One of the key players appears to be creatine, and these researchers have found that this probiotic encourages creatine to be delivered into the bloodstream from the gut. Creatine is a compound essential for muscles and, when combined with resistance training, can increase lean mass and muscle strength in older adults. Previous research suggested that creatine supplementation has benefits in older adults with sarcopenia [7]. The authors suggest that creatine might “act as a buffer to inhibit the production of reactive oxygen species (ROS) by serving as a neutralizing agent.” The inhibition of ROS is important, since accumulation of ROS has been linked to muscle function and muscle loss [8].

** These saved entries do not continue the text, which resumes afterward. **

Lemma s_symbol s n w p (Q : unit -> parser input -> Prop) :
  symbol_length s = Some n -> at_ w p ->
  (forall w' p', next_token w = Some (TSymbol s, w') -> at_ w' p' -> Q tt p') ->
  wp (parse_symbol fuel s) p Q failure stuck.
Proof.
  intros Hn Hp HQ. eapply wp_mono; [by eapply wp_parse_symbol| | |done].
  - intros [] p' (w' & ? & ?). eauto.
  - intros e He. eapply mismatch_failure; [by eapply at_suffix|done].
Qed.

Lemma s_identifier w p (Q : AstIdentifier -> parser input -> Prop) :
  at_ w p ->
  (forall i w' p', next_token w = Some (TIdentifier i, w') -> at_ w' p' -> Q i p') ->
  wp (parse_identifier fuel) p Q failure stuck.
Proof.
  intros Hp HQ. eapply wp_mono; [by eapply wp_parse_identifier| | |done].
  - intros i p' (w' & ? & ?). eauto.
  - intros e He. eapply mismatch_failure; [by eapply at_suffix|done].
Qed.

Lemma s_string w p (Q : AstString -> parser input -> Prop) :
  at_ w p ->
  (forall s w' p', next_token w = Some (TString s, w') -> at_ w' p' -> Q s p') ->
  wp (parse_string fuel) p Q failure stuck.
Proof.
  intros Hp HQ. pose proof (at_suffix _ _ Hp) as Hw.
  eapply wp_mono; [by eapply wp_parse_string| | |].
  - intros i p' (w' & ? & ?). eauto.
  - intros e [He|(-> & Hs)]; [by eapply mismatch_failure|]. right. split; [done|]. exists w.
    split; [done|by left].
  - intros [Hu Hle]. split; [done|by exists w].
Qed.

Lemma s_integer w p (Q : AstInteger -> parser input -> Prop) :
  at_ w p ->
  (forall z w' p', next_token w = Some (TInteger z, w') -> at_ w' p' -> Q z p') ->
  wp (parse_integer fuel) p Q failure stuck.
Proof.
  intros Hp HQ. pose proof (at_suffix _ _ Hp) as Hw.
  eapply wp_mono; [by eapply wp_parse_integer| | |done].
  - intros i p' (w' & ? & ?). eauto.
  - intros e [He|(-> & Hs)]; [by eapply mismatch_failure|]. right. split; [done|]. exists w.
    split; [done|by right].
Qed.

Lemma s_unexpected_in {A} c w p (Q : A -> parser input -> Prop) :
  (length c <= 60)%nat -> at_ w p -> wp (unexpected_in fuel c) p Q failure stuck.
Proof.
  intros Hc Hp. eapply wp_mono; [apply (wp_unexpected_with F W fuel Hfuel w)| | |].
  - rewrite length_app. simpl. lia.
  - done.
  - intros a p' HQ. exact HQ.
  - intros e He. left. exists w. split; [by eapply at_suffix|done].
  - done.
Qed.

(** [recognises m D w]: from any parser before [w], [m] returns what a non-empty
    derivation in [D] of the tokens it consumed denotes. *)
Definition recognises {A} (m : P A) (D : A -> list token -> Prop) (w : bytes) : Prop :=
  forall p, at_ w p ->
  wp m p (fun x p' => exists ts w', lexes w ts w' /\ D x ts /\ at_ w' p') failure stuck.

Lemma s_item {A} (m : P A) D w p (Q : A -> parser input -> Prop) :
  recognises m D w -> at_ w p ->
  (forall x ts w' p', lexes w ts w' -> D x ts -> at_ w' p' -> Q x p') ->
  wp m p Q failure stuck.
Proof.
  intros Hm Hp HQ. eapply wp_mono; [by apply Hm| |done|done].
  intros x p' (ts & w' & ? & ? & ?). eauto.
Qed.

(** The end of a derivation: collect the tokens read on the way. *)
Ltac collect :=
  repeat first
    [ assumption
    | progress simpl
    | reflexivity
    | eexists; split; [eassumption|]
    | apply lexes_app ].

Lemma s_until_curly_close {A} (item : P A) D w0 p (Q : list A -> parser input -> Prop) :
  (forall w, (length (strip w) <= length (strip w0))%nat ->
     classify (strip w) <> Symbol.curly_close -> recognises item D w) ->
  (forall x ts, D x ts -> ts <> []) ->
  at_ w0 p ->
  (forall xs ts w' p', lexes w0 ts w' -> derives_all D xs ts -> at_ w' p' -> Q xs p') ->
  wp (until_curly_close fuel item) p Q failure stuck.
Proof.
  intros Hitem Hcons Hp HQ. unfold until_curly_close.
  apply (wp_loop
    (fun xs q => exists ts w, lexes w0 ts w /\ derives_all D xs ts /\ at_ w q)
    (fun _ q => left_ q)).
  2:{ exists [], w0. split_and!; [done|apply all_nil|done]. }
  2:{ by eapply at_left_fuel. }
  intros xs q (ts & w & Hlex & Hts & Hq). apply wp_bind, (s_peek w); [done|].
  intros q' Hq'. case_decide as Hs.
  - apply wp_bind. rewrite (at_left w) by done.
    assert (length (strip w) <= length (strip w0))%nat as Hle.
    { destruct ts as [|t ts]; [by rewrite Hlex|].
      pose proof (lexes_shorter _ _ _ Hlex ltac:(done)). lia. }
    eapply s_item; [by apply Hitem|done|].
    intros x ts' w' q'' Hlex' Hx Hq''. apply wp_ret. split.
    + exists (ts ++ ts'), w'. split_and!; [collect|by apply derives_all_snoc|done].
    + rewrite (at_left w') by done. eapply lexes_shorter; [done|by eapply Hcons].
  - apply wp_ret. eauto.
Qed.

Lemma sound_qualified_identifier w :
  recognises (parse_qualified_identifier fuel)
    (fun q ts => ts = qualified_tokens q) w.
Proof.
  intros p Hp. unfold parse_qualified_identifier.
  apply wp_bind, (s_identifier w); [done|]. intros i w1 p1 Ht1 Hp1.
  apply (wp_loop
    (fun '(sp, tmp) q => exists w', lexes w (path_tokens sp tmp) w' /\ at_ w' q)
    (fun _ q => left_ q)).
  2:{ exists w1. simpl. eauto. }
  2:{ by eapply at_left_fuel. }
  intros [sp tmp] q (w' & Hlex & Hq). apply wp_bind, (s_peek w'); [done|].
  intros q' Hq'. case_decide as Hs.
  - apply wp_bind. eapply (s_symbol _ 1%nat); [done..|]. intros w2 q2 Ht2 Hq2.
    apply wp_bind, (s_identifier w2); [done|]. intros j w3 q3 Ht3 Hq3. apply wp_ret. split.
    + exists w3. split; [|done]. rewrite path_tokens_snoc. collect.
    + rewrite (at_left w3), (at_left w') by done.
      apply (lexes_shorter w' [TSymbol Symbol.namespace_sep; TIdentifier j]); [collect|done].
  - apply wp_ret. eauto.
Qed.

Lemma sound_type w : recognises (parse_type fuel) derives_type w.
Proof.
  intros p Hp. unfold parse_type.
  apply wp_bind. eapply s_item; [apply sound_qualified_identifier|done|].
  intros i ts w1 p1 Hlex -> Hp1. apply wp_bind, (s_peek w1); [done|]. intros p2 Hp2.
  case_decide as Hs.
  - apply wp_bind. eapply (s_symbol _ 1%nat); [done..|]. intros w3 p3 Ht3 Hp3.
    apply wp_bind, (s_integer w3); [done|]. intros n w4 p4 Ht4 Hp4.
    apply wp_bind. eapply (s_symbol _ 1%nat); [done..|]. intros w5 p5 Ht5 Hp5.
    apply wp_ret. eexists _, w5. split_and!; [|apply type_array|done]. collect.
  - apply wp_ret. eexists _, w1. split_and!; [|apply type_plain|done]. done.
Qed.

Lemma sound_include w :
  recognises (parse_include fuel) (fun i => derives_include (erase_include i)) w.
Proof.
  intros p Hp. unfold parse_include. apply wp_bind, wp_gets.
  apply wp_bind. eapply (s_symbol _ 7%nat); [done..|]. intros w1 p1 Ht1 Hp1.
  apply wp_bind, (s_string w1); [done|]. intros s w2 p2 Ht2 Hp2.
  apply wp_ret. eexists _, w2. split_and!; [|apply include_path|done]. collect.
Qed.

Lemma sound_struct_field w :
  recognises (parse_struct_field fuel)
    (fun f => derives_struct_field (erase_struct_field f)) w.
Proof.
  intros p Hp. unfold parse_struct_field. apply wp_bind, wp_gets.
  apply wp_bind, (s_identifier w); [done|]. intros i w1 p1 Ht1 Hp1.
  apply wp_bind. eapply (s_symbol _ 1%nat); [done..|]. intros w2 p2 Ht2 Hp2.
  apply wp_bind. eapply s_item; [apply sound_type|done|]. intros t ts w3 p3 Hlex Ht Hp3.
  apply wp_ret. eexists _, w3. split_and!; [|by apply struct_field|done]. collect.
Qed.

Lemma sound_struct w :
  recognises (parse_struct fuel) (fun s => derives_struct (erase_struct s)) w.
Proof.
  intros p Hp. unfold parse_struct. apply wp_bind, wp_gets.
  apply wp_bind. eapply (s_symbol _ 6%nat); [done..|]. intros w1 p1 Ht1 Hp1.
  apply wp_bind, (s_identifier w1); [done|]. intros i w2 p2 Ht2 Hp2.
  apply wp_bind. eapply (s_symbol _ 1%nat); [done..|]. intros w3 p3 Ht3 Hp3.
  apply wp_bind. eapply s_until_curly_close; [|by intros ? ?; apply derives_struct_field_cons|done|].
  { intros w' _ _. apply sound_struct_field. }
  intros fs ts w4 p4 Hlex Hfs Hp4.
  apply wp_bind. eapply (s_symbol _ 1%nat); [done..|]. intros w5 p5 Ht5 Hp5.
  apply wp_ret. eexists _, w5. split_and!; [|apply struct; by apply derives_all_fmap|done].
  collect.
Qed.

Probio-M8 can inhibit the enrichment of HSL in patients with sarcopenia, thereby promoting the accumulation of creatine in the serum and improving the host’s overall physical performance.
Literature
[1] Zhang, Z., Fang, Y., He, Y., Farag, M. A., Zeng, M., Sun, Y., Peng, S., Jiang, S., Zhang, X., Chen, K., Xu, M., Han, Z., & Zhang, J. (2024). Bifidobacterium animalis Probio-M8 improves sarcopenia physical performance by mitigating creatine restrictions imposed by microbial metabolites. NPJ biofilms and microbiomes, 10(1), 144.

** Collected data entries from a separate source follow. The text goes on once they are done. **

(* ===== verification/WellFormed.v ===== *)
(** * Well-formed trees

    The type of the trees the tool works on: names are words of the language that are not
    keywords, the name of an encoding that is not written is the default one, array sizes fit
    in 64 bits and are there for arrays only. What the grammar derives from tokens the lexer
    produces is well formed. *)
From S2P Require Import Prelude Ast CharBuffer Lexer Parser LexSpec LexerCorrect Grammar AstPrint.

Definition mapping_ok (m : AstMapping) : Prop :=
  identifier_ok (ma_struct_id m) /\ qualified_ok (ma_map_category m) /\
  Forall (fun f => identifier_ok (mf_identifier f)) (ma_fields m).

Section written.
(** The tokens of the document. *)
Context (ts0 : list token).

(** The name of an encoding is written in the document, or else the default one. *)
Definition encoding_name_ok (e : AstIdentifier) : Prop :=
  identifier_ok e /\ (TIdentifier e ∈ ts0 \/ e = str "DEFAULT").

Inductive node_ok : AstEncodingNode -> Prop :=
| field_ok o i e : identifier_ok i -> encoding_name_ok e -> node_ok (AstEncodingField o i e)
| delta_ok o ns : Forall node_ok ns -> node_ok (AstEncodingDeltaBlock o ns).

Definition encoding_ok (e : AstEncoding) : Prop :=
  identifier_ok (en_struct_id e) /\ encoding_name_ok (en_enco_id e) /\ Forall node_ok (en_fields e).

Definition root_wf (r : AstRoot) : Prop :=
  (root_space r = empty_qualified \/ qualified_ok (root_space r)) /\
  Forall struct_ok (struct_decls r) /\ Forall mapping_ok (map_decls r) /\
  Forall encoding_ok (enco_decls r).

(** A well-formed tree within the reach of the printer is printable. *)
Lemma root_wf_printable r :
  root_wf r -> Forall (fun i => path_ok (inc_path i)) (includes r) ->
  map_decls r = [] -> enco_decls r = [] -> root_ok r.
Proof. intros (Hq & Hss & _ & _) Hi Hm He. by split_and!. Qed.

(** ** Tokens *)
Definition token_ok (t : token) : Prop :=
  match t with
  | TIdentifier i => identifier_ok i
  | TInteger z => - int64_max <= z <= int64_max
  | TSymbol _ | TString _ => True
  end.

(** A token of the document. *)
Definition token_in (t : token) : Prop := token_ok t /\ t ∈ ts0.

Lemma word_prefix_words v : Forall (fun c => is_word c = true) (word_prefix v).
Proof. induction v as [|c v IH]; simpl; [constructor|]. by case_match; constructor. Qed.

Lemma classify_identifier_ok v : classify v = Symbol.identifier -> identifier_ok (word_prefix v).
Proof.
  intros Hv. destruct (classify_identifier v Hv) as (c & u & -> & Hc).
  split; [|split; [apply word_prefix_words|]].
  - simpl. unfold is_word. rewrite Hc. simpl. eauto.
  - unfold classify in Hv. destruct (letter_facts c Hc) as (? & _ & _ & Hd & ? & ? & Hs & Hq & _).
    by rewrite decide_False, Hd, !bool_decide_false, Hs, Hq, Hc in Hv by done.
Qed.

Lemma read_integer_range v z r :
  read_integer v = Some (z, r) -> - int64_max <= z <= int64_max.
Proof.
  unfold read_integer. destruct (split_sign v) as [neg u].
  pose proof (digits_value_mono 0 u ltac:(lia)) as Hpos. destruct (digits_value 0 u) as [z' r'].
  case_decide; [|done]. simpl in Hpos. intros [= <- _]. destruct neg; lia.
Qed.

Lemma next_token_ok w t u : next_token w = Some (t, u) -> token_ok t.
Proof.
  unfold next_token. intros Ht. destruct (classify (strip w)) eqn:Hs; simpl in Ht; simplify_eq; try done.
  - by apply classify_identifier_ok.
  - by repeat case_match; simplify_eq.
  - destruct (read_integer (strip w)) as [[z r]|] eqn:Hr; simplify_eq. by eapply read_integer_range.
Qed.

Lemma lexes_ok w ts w' : lexes w ts w' -> Forall token_ok ts.
Proof.
  revert w. induction ts as [|t ts IH]; intros w; simpl; [constructor|].
  intros (u & Hu & Hl). constructor; [by eapply next_token_ok|by eapply IH].
Qed.

(** ** Derivations *)

Lemma tokens_in ts : Forall token_in ts -> Forall token_ok ts.
Proof. intros Hts. eapply Forall_impl; [exact Hts|]. by intros t []. Qed.

Lemma derives_all_Forall {A} (D : A -> list token -> Prop) (ok : A -> Prop) xs ts :
  Forall (fun x => forall ts, D x ts -> Forall token_in ts -> ok x) xs ->
  derives_all D xs ts -> Forall token_in ts -> Forall ok xs.
Proof.
  intros HD Hxs. revert HD. induction Hxs as [|x ts xs ts' Hx Hxs IH]; [constructor|].
  intros [HD HDs]%Forall_cons. rewrite Forall_app. intros [Hts Hts']. constructor; eauto.
Qed.

Lemma derives_all_ok {A} (D : A -> list token -> Prop) (ok : A -> Prop) xs ts :
  (forall x ts, D x ts -> Forall token_in ts -> ok x) ->
  derives_all D xs ts -> Forall token_in ts -> Forall ok xs.
Proof. intros HD. apply derives_all_Forall. by apply Forall_true. Qed.

Lemma qualified_tokens_ok q : Forall token_in (qualified_tokens q) -> qualified_ok q.
Proof.
  intros Hts%tokens_in. revert Hts. unfold qualified_tokens, qualified_ok. destruct q as [sp n]. simpl.
  induction sp as [|i sp IH]; simpl; rewrite ?Forall_cons; [by intros []|].
  intros (Hi & _ & Hts). apply IH in Hts as [Hsp Hn]. by split; [constructor|].
Qed.

Lemma derives_type_ok t ts : derives_type t ts -> Forall token_in ts -> type_ok t.
Proof.
  intros [q|q n] Hts; unfold type_ok; simpl.
  - by split; [apply qualified_tokens_ok|].
  - rewrite Forall_app, !Forall_cons in Hts. destruct Hts as (Hq & _ & [Hn _] & _).
    by split; [apply qualified_tokens_ok|].
Qed.

Lemma derives_struct_field_ok f ts :
  derives_struct_field f ts -> Forall token_in ts -> struct_field_ok f.
Proof.
  intros [i t ts' Ht]. rewrite !Forall_cons. intros ([Hi _] & _ & Hts).
  by split; [|eapply derives_type_ok].
Qed.

Lemma derives_struct_ok s ts : derives_struct s ts -> Forall token_in ts -> struct_ok s.
Proof.
  intros [i fs ts' Hfs]. rewrite !Forall_cons, Forall_app. intros (_ & [Hi _] & _ & Hts & _).
  split; [done|]. by eapply derives_all_ok; [apply derives_struct_field_ok|..].
Qed.

Lemma derives_mapping_field_ok f ts :
  derives_mapping_field f ts -> Forall token_in ts -> identifier_ok (mf_identifier f).
Proof. intros [i s]. rewrite !Forall_cons. by intros ([Hi _] & _). Qed.

Lemma derives_mapping_ok m ts : derives_mapping m ts -> Forall token_in ts -> mapping_ok m.
Proof.
  intros [i q fs ts' Hfs]. rewrite !Forall_cons, Forall_app, Forall_cons, Forall_app.
  intros (_ & [Hi _] & _ & Hq & _ & Hts & _).
  split_and!; [done|by apply qualified_tokens_ok|].
  by eapply derives_all_ok; [apply derives_mapping_field_ok|..].
Qed.

Lemma default_encoding_ok : identifier_ok DEFAULT_ENCODING.
Proof. split; [by eexists _, _|]. split; [by repeat constructor|done]. Qed.

Lemma derives_encoding_name_ok e ts :
  derives_encoding_name e ts -> Forall token_in ts -> encoding_name_ok e.
Proof.
  intros []; [intros _; split; [apply default_encoding_ok|by right]|].
  rewrite !Forall_cons. intros (_ & [He Hin] & _). by split; [|left].
Qed.

Lemma derives_encoding_field_ok n ts : derives_encoding_field n ts -> Forall token_in ts -> node_ok n.
Proof.
  intros [i e ts' He]. rewrite Forall_cons. intros [[Hi _] Hts].
  constructor; [done|by eapply derives_encoding_name_ok].
Qed.

Lemma derives_node_ok n ts : derives_node n ts -> Forall token_in ts -> node_ok n.
Proof.
  revert ts. induction n as [o i e|o ns IH] using encoding_node_ind; intros ts Hn Hts.
  - inversion Hn; subst. by eapply derives_encoding_field_ok.
  - inversion Hn as [? ? Hf|? ? Hf|? ts' Hns]; subst; [by inversion Hf|..]; constructor.
    + apply Forall_cons in Hts as [_ Hts]. constructor; [|done]. by eapply derives_encoding_field_ok.
    + rewrite !Forall_cons, Forall_app in Hts. destruct Hts as (_ & _ & Hts & _).
      by eapply derives_all_Forall.
Qed.

Lemma derives_encoding_ok e ts : derives_encoding e ts -> Forall token_in ts -> encoding_ok e.
Proof.
  intros [i e' tse ns ts' He Hns]. rewrite !Forall_cons, Forall_app, Forall_cons, Forall_app.
  intros (_ & [Hi _] & Htse & _ & Hts & _).
  split_and!; [done|by eapply derives_encoding_name_ok|].
  by eapply derives_all_ok; [apply derives_node_ok|..].
Qed.

Lemma derives_decls_ok ss ms es ts :
  derives_decls ss ms es ts -> Forall token_in ts ->
  Forall struct_ok ss /\ Forall mapping_ok ms /\ Forall encoding_ok es.
Proof.
  induction 1; [intros _; by split_and!|..]; rewrite Forall_app; intros [Hts Hts'];
    destruct IHderives_decls as (? & ? & ?); try done; split_and!; try done;
    constructor; eauto using derives_struct_ok, derives_mapping_ok, derives_encoding_ok.
Qed.

Lemma derives_namespace_ok q ts :
  derives_namespace q ts -> Forall token_in ts -> q = empty_qualified \/ qualified_ok q.
Proof.
  intros []; [by left|]. rewrite Forall_cons. intros [_ Hq]. right. by apply qualified_tokens_ok.
Qed.

Lemma derives_document_ok r ts : derives_document r ts -> Forall token_in ts -> root_wf r.
Proof.
  intros [incs tsi q tsq ss ms es tsd _ Hq Hd]. rewrite !Forall_app. intros (_ & Htsq & Htsd).
  destruct (derives_decls_ok _ _ _ _ Hd Htsd) as (? & ? & ?).
  split_and!; [by eapply derives_namespace_ok|done..].
Qed.

(** Positions do not matter. *)
Lemma node_ok_erase n : node_ok (erase_node n) -> node_ok n.
Proof.
  induction n as [o i e|o ns IH] using encoding_node_ind; simpl; intros Hn; inversion Hn as [|? ? Hns];
    subst; constructor; [done..|].
  rewrite Forall_fmap in Hns. rewrite Forall_forall in *. intros n Hin. by apply IH, Hns.
Qed.

Lemma root_wf_erase r : root_wf (erase_root r) -> root_wf r.
Proof.
  intros (Hq & Hss & Hms & Hes). simpl in *. rewrite !Forall_fmap in *. split_and!; [done|..].
  - eapply Forall_impl; [exact Hss|]. intros s [Hi Hfs]. split; [done|].
    simpl in Hfs. by rewrite Forall_fmap in Hfs.
  - eapply Forall_impl; [exact Hms|]. intros m (Hi & Hc & Hfs). split_and!; [done|done|].
    simpl in Hfs. by rewrite Forall_fmap in Hfs.
  - eapply Forall_impl; [exact Hes|]. intros e (Hi & He & Hns). split_and!; [done|done|].
    simpl in Hns. rewrite Forall_fmap in Hns. eapply Forall_impl; [exact Hns|]. apply node_ok_erase.
Qed.

End written.

(** What the lexer and the grammar give. *)
Lemma document_ok W r ts :
  token_stream W ts -> derives_document (erase_root r) ts -> root_wf ts r.
Proof.
  intros (w' & Hl & _) Hd. apply root_wf_erase. eapply derives_document_ok; [done|].
  apply Forall_forall. intros t Ht. split; [|done].
  apply lexes_ok in Hl. rewrite Forall_forall in Hl. by apply Hl.
Qed.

[2] Cohen, S., Nathan, J. A., & Goldberg, A. L. (2015). Muscle wasting in disease: molecular mechanisms and promising therapies. Nature reviews. Drug discovery, 14(1), 58–74.
[3] Zhong, Z., Tang, H., Shen, T., Ma, X., Zhao, F., Kwok, L. Y., Sun, Z., Bilige, M., & Zhang, H. (2022). Bifidobacterium animalis subsp. lactis Probio-M8 undergoes host adaptive evolution by glcU mutation and translocates to the infant’s gut via oral-/entero-mammary routes through lactation. Microbiome, 10(1), 197.
[4] Zhao, F., Guo, Z., Kwok, L. Y., Zhao, Z., Wang, K., Li, Y., Sun, Z., Zhao, J., & Zhang, H. (2023). Bifidobacterium lactis Probio-M8 improves bone metabolism in patients with postmenopausal osteoporosis, possibly by modulating the gut microbiota. European journal of nutrition, 62(2), 965–976.
[5] Sun, H., Zhao, F., Liu, Y., Ma, T., Jin, H., Quan, K., Leng, B., Zhao, J., Yuan, X., Li, Z., Li, F., Kwok, L. Y., Zhang, S., Sun, Z., Zhang, J., & Zhang, H. (2022). Probiotics synergized with conventional regimen in managing Parkinson’s disease. NPJ Parkinson’s disease, 8(1), 62.
[6] Kuffa, P., Pickard, J. M., Campbell, A., Yamashita, M., Schaus, S. R., Martens, E. C., Schmidt, T. M., Inohara, N., Núñez, G., & Caruso, R. (2023). Fiber-deficient diet inhibits colitis through the regulation of the niche and metabolism of a gut pathobiont. Cell host & microbe, 31(12), 2007–2022.e12.
[7] Casciola, R., Leoni, L., Cuffari, B., Pecchini, M., Menozzi, R., Colecchia, A., & Ravaioli, F. (2023). Creatine Supplementation to Improve Sarcopenia in Chronic Liver Disease: Facts and Perspectives. Nutrients, 15(4), 863.
[8] Watson, M. D., Cross, B. L., & Grosicki, G. J. (2021). Evidence for the Contribution of Gut Microbiota to Age-Related Anabolic Resistance. Nutrients, 13(2), 706.